Una buena manera de pensar nuestro presente es hacerlo desde una perspectiva histórica. Hace años, mi maestro José Luis Peset nos explicaba que la historia (de la ciencia) debía cumplir tres funciones primordiales: en primer lugar, una función epistemológica -que intenta explicar la racionalidad interna del discurso-; en segundo lugar, una función de contextualización, que considera y analiza cómo los saberes y las prácticas (científicas, médicas, psicológicas, etc.) se han desarrollado en distintos contextos históricos, geográficos, políticos, sociales y culturales, lo que nos dará claves muy interesantes para entender que los avatares del conocimiento, sea este científico, filosófico o mágico-creencial, y sus aplicaciones están íntimamente ligados a las estructuras y a las dinámicas sociales; y finalmente, una función crítica, que puede ser de crítica positiva o negativa dependiendo del objeto del análisis.

En un sentido parecido, o por lo menos complementario, el sociólogo Robert Castel retomó esta idea de historia en el presente y propuso de manera muy sintética, y creo que efectiva, que hacer este tipo de historia implica la adopción de un método que sea genealógico (la influencia de Foucault aquí es notable) en su enfoque, esto es, que a la hora de analizar un suceso determinado intente comprender la relación existente entre los elementos de innovación y los heredados; antinormativo y desmitificador por su intención, sacando a la luz sus contradicciones y las estructuras semiocultas bajo aparentes discursos de modernidad; y práctico por sus efectos.

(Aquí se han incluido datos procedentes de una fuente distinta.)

Lemma fetch_url_ok url token n body n' :
  signed_fetch.fetch_url url token n = (Returned (Ok body), n') ->
  exists n, served body (fe_get n url token).
Proof.
  unfold signed_fetch.fetch_url. intros H. ask_step H resp n1. exists n.
  destruct (fe_get n url token) as [err|status [text|err]]; [done| |by destruct (negb _)].
  destruct (is_success status) eqn:Es; simpl in H; [|done]. injection H as <- _. by exists status.
Qed.

Lemma fetch_signed_pair_ok src token n bytes signature n' :
  token_of src token ->
  signed_fetch.fetch_signed_pair (src_artifact_url src) (src_signature_url src) token n =
    (Returned (Ok (bytes, signature)), n') ->
  fetched_from src bytes signature.
Proof.
  intros Ht H. unfold signed_fetch.fetch_signed_pair in H.
  ask_step H a n1. destruct a as [a|]; [|done]. ask_step H g n2. destruct g as [g|]; [|done].
  injection H as <- <- _. apply fetch_url_ok in H0 as [x Hx], H1 as [y Hy]. by exists token, x, y.
Qed.

Lemma poll_signed_ok {T} {De : DeserializeOwned T} {Si : SignedSidecar T} label config n v n' :
  (0 <= src_freshness_window config)%Z ->
  poll_signed (T := T) label config n = (Returned (Ok v), n') ->
  exists trust t1 t2 bytes signature w, fetched_from config bytes signature /\
    trusted (src_trust_path config) trust /\ inner w = v /\
    verify_signed_sidecar bytes signature (active_keys_at (tc_ci_release_key trust) (fe_now t1))
      (fe_now t2) (src_freshness_window config) (ks_reject_before (tc_ci_release_key trust)) =
      Returned (Ok w).
Proof.
  intros Hw H. unfold poll_signed in H.
  ask_step H token n1. destruct token as [token|]; [|done].
  ask_step H p n2. destruct p as [[artifact signature]|]; [|done].
  apply read_token_ok in H0. apply (fetch_signed_pair_ok _ _ _ _ _ _ H0) in H1 as Hpair.
  ask_step H now n3. ask_step H roots n4. destruct roots as [[keys rb]|]; [|done].
  apply read_trust_roots_ok in H2 as (trust & Ht & [= -> ->]).
  ask_step H now2 n5. ask_step H ver n6. injection H2 as Hver <-.
  destruct ver as [w|]; [|done]. injection H as <- <-.
  by exists trust, n2, n4, artifact, signature, w.
Qed.

Context {Df : DeserializeOwned FleetResolved} {Dm : DeserializeOwned RolloutManifest}.

(** One rollout of a set: its channel is the fleet's, its identifier is the one
    projected from that fleet, and it is vetted like it. *)
Definition rollout_ok (slot : KeySlot) (now : DateTime) (window : Duration) (f : FleetResolved)
    (hash channel : string) (v : Verified RolloutManifest) : Prop :=
  is_Some (fr_channels f !! channel) /\
  exists id bytes signature, compute_rollout_id_for_channel f hash channel = Ok (Some id) /\
    rid_raw (rollout_id.new (rm_channel (inner v)) (rm_channel_ref (inner v))) = id /\
    vetted slot now window bytes signature v.

Lemma channel_manifest_ok rs f hash channel slot now window n v n' :
  (0 <= window)%Z -> is_Some (fr_channels f !! channel) ->
  fetch_and_verify_channel_manifest rs f hash channel (active_keys_at slot now) now window
    (ks_reject_before slot) n = (Returned (Ok (Some v)), n') ->
  rollout_ok slot now window f hash channel v.
Proof.
  intros Hw Hch H. unfold fetch_and_verify_channel_manifest in H.
  destruct (compute_rollout_id_for_channel f hash channel) as [[id|]|] eqn:Eid; [|done..].
  ask_step H p n1. destruct p as [[bytes signature]|]; [|done].
  ask_step H ver n2. injection H1 as Hver <-. destruct ver as [w|]; [|done].
  unfold check_rollout_id_discriminator in H. case_bool as [Hid|]; simpl in H; [|done].
  injection H as <- <-. split; [done|]. exists id, bytes, signature. split_and!; [done..|].
  by apply sidecar_vetted.
Qed.

Lemma fetch_channels_ok rs f hash slot now window rollouts channels n rollouts' n' :
  (0 <= window)%Z -> Forall (fun ch => is_Some (fr_channels f !! ch)) channels ->
  map_Forall (rollout_ok slot now window f hash) rollouts ->
  fetch_channels rs f hash (active_keys_at slot now) now window (ks_reject_before slot) rollouts channels n =
    (Returned rollouts', n') ->
  map_Forall (rollout_ok slot now window f hash) rollouts'.
Proof.
  intros Hw Hch. revert rollouts n.
  induction Hch as [|ch channels Hch _ IH]; intros rollouts n Hok H; simpl in H.
  - by injection H as <- _.
  - ask_step H fetched n1. eapply IH; [|exact H].
    destruct fetched as [[v|]|]; [|done..]. apply map_Forall_insert_2; [|done].
    by eapply channel_manifest_ok.
Qed.

(** What a poll of the manifests returns. *)
Record set_ok (path : string) (window : Duration) (set : SignedManifestSet) (s : VerifiedFleetSnapshot)
    : Prop := {
  st_fleet : vs_fleet s = inner (sms_fleet set);
  st_hash : canonical_hash_from_bytes (vs_artifact_bytes s) = Ok (vs_fleet_resolved_hash s);
  st_vetted : exists trust now, trusted path trust /\
    let slot := tc_ci_release_key trust in
    fleet_vetted slot now window (vs_artifact_bytes s) (vs_signature_bytes s) (sms_fleet set) /\
    map_Forall (rollout_ok slot now window (fleet set) (vs_fleet_resolved_hash s)) (sms_rollouts set);
}.

Lemma manifest_poll_once_ok source rs n set s n' :
  (0 <= src_freshness_window source)%Z ->
  manifest_poll_once (Some source) rs n = (Returned (Ok (Some (set, s))), n') ->
  set_ok (src_trust_path source) (src_freshness_window source) set s /\
  fetched_from source (vs_artifact_bytes s) (vs_signature_bytes s).
Proof.
  intros Hw H. unfold manifest_poll_once in H. ask_step H now n1.
  ask_step H roots n2. destruct roots as [[keys rb]|]; [|done].
  apply read_trust_roots_ok in H0 as (trust & Ht & [= -> ->]).
  ask_step H token n3. destruct token as [token|]; [|done].
  ask_step H p n4. destruct p as [[artifact signature]|]; [|done].
  apply read_token_ok in H0. apply (fetch_signed_pair_ok _ _ _ _ _ _ H0) in H1 as Hpair.
  ask_step H ver n5. injection H2 as Hver <-. destruct ver as [f|]; [|done].
  destruct (canonical_hash_from_bytes artifact) as [hash|] eqn:Eh; [|done].
  ask_step H rollouts n6. injection H as <- <- _.
  split; [|exact Hpair]. split; [done..|]. exists trust, (fe_now n). split; [done|]. split; [by apply artifact_vetted|].
  simpl. destruct rs as [rs|]; [|by injection H2 as <- _; apply map_Forall_empty].
  eapply fetch_channels_ok; [done| |apply map_Forall_empty|exact H2].
  apply Forall_forall. intros ch ([ch' d] & -> & Hin%elem_of_hash_iter)%list_elem_of_fmap. by exists d.
Qed.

Así, frente a una historia positivista, descriptiva, acumulativa, complaciente con el pasado y acrítica, pienso en una historia analítica, hermenéutica y crítica, capaz de interpelar al pasado para pensar el presente y para actuar o propiciar actuaciones suficientemente fundamentadas. La investigación histórica puede incorporarse, con más o menos matices, a lo que en ciencias sociales se denomina investigación-acción, con el propósito de aunar teoría y práctica, tratando de forma simultánea conocimiento y cambio social. Los resultados prácticos pueden ser muy diversos, desde contribuir a la recuperación de la memoria histórica, por ejemplo, hasta ofrecer el soporte del análisis histórico a iniciativas políticas o sociales de contenido diverso.